By Ian Dunt Follow @IanDunt
George Osborne has added a second annual council tax freeze to the giveaways announced at the Tory party conference, as he seeks to calm fears over inflation.
The move, which will cost £805 million, is estimated to save families £72 a year, but critics asked why the chancellor was spending money so readily while insisting on the need to cut spending elsewhere.
"Half way through the year we can see that, because we've got ahead of the curve on things like trying to eliminate waste and inefficiency, we do have some money to spare," Mr Osborne said.
Councils will not be forced to freeze the tax, but they will receive extra central money if they can limit spending increases to 2.5%.
Labour said the announcement was just a rehash of a 2008 speech given to conference by Mr Osborne.
Since conference season began, the Tories have also announced £250 million for weekly bin collections, increased discounts for those buying council houses and a 'build now, pay later' scheme for developers of Whitehall-owned land.
Mr Osborne also used his conference speech to highlight funding for science investment and computing and increased investment for the mobile phone network together with several transport projects.
"This government is not standing on the sidelines like some other governments are around the world, driven by events. We are getting on top of events, helping Britain through this incredibly difficult economic situation the world faces," he said.
Critics, such as Brendan Barber of the TUC, said the moves were driven by a chorus of criticism at the coalition's lack of plans to stimulate growth in the economy.
"This is not the best way to boost jobs and growth," he said.
"This is politics, not economics."
Mr Osborne refused to commit to any uncosted tax cuts to stimulate the economy this morning, but his answers suggested the government is trying to find any available measure to encourage growth.
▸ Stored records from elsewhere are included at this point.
Lemma unsentOrAnswered_Write d w : unsentOrAnswered w → unsentOrAnswered (http.Write d w).
Proof.
  intros Hw. unfold http.Write.
  assert (unsentOrAnswered (if http.wroteHeader w then w else http.WriteHeader http.StatusOK w))
    as Hw'.
  { destruct (http.wroteHeader w) eqn:Hsent; [exact Hw|].
    apply unsentOrAnswered_WriteHeader; [apply answers_OK | exact Hw]. }
  repeat match goal with
         | |- context [if String.eqb ?a ?b then _ else _] => destruct (String.eqb a b)
         | |- context [if negb ?c then _ else _] => destruct (negb c)
         | |- context [if http.head ?c then _ else _] => destruct (http.head c)
         end; exact Hw'.
Qed.

Lemma unauthorized_not_answer : http.StatusUnauthorized ∉ answers.
Proof.
  unfold answers. intros Hin.
  repeat (apply elem_of_cons in Hin as [Hin|Hin]; [discriminate Hin|]).
  now apply elem_of_nil in Hin.
Qed.

(** The status of the answer to a request with the credentials, and to one
    without. *)
Lemma status_authorized comment authUser authPassword (request : http.Request) (b : B) :
  authorized authUser authPassword request →
  code (serve (serveHTTP comment authUser authPassword) request b).1.1 ∈ answers.
Proof.
  intros HA. rewrite serve_authorized by exact HA.
  pose proof (dispatch_preserves unsentOrAnswered comment request
                unsentOrAnswered_WriteHeader unsentOrAnswered_Write
                (mkState b (http.newResponseWriter request) [])) as Hd.
  destruct (dispatch comment request _) as [[] s']. cbn [fst snd code] in *.
  specialize (Hd (or_introl eq_refl)). unfold http.finishRequest, http.WriteHeader.
  destruct Hd as [Hunsent | Hin].
  - rewrite Hunsent. cbn [http.status]. apply answers_OK.
  - destruct (http.wroteHeader (writer s')); [exact Hin | apply answers_OK].
Qed.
"We are a can do government that is intervening where we can," he said.
But with some experts warning that Britain may already be back in recession and others predicting a 'lost decade' of stagflation, there is continued criticism from Mr Osborne's own party about the state of the economy.
"Many people would feel rather more inclined to back the Tories if they felt tackling deficit was part of a bigger plan to boost economy," Lord Ashcroft, former deputy Conservative chairman, commented.
On Saturday, Conservative Treasury committee chair Andrew Tyrie said there was no "coherent and credible plan for the long-term economic growth rate of the UK economy".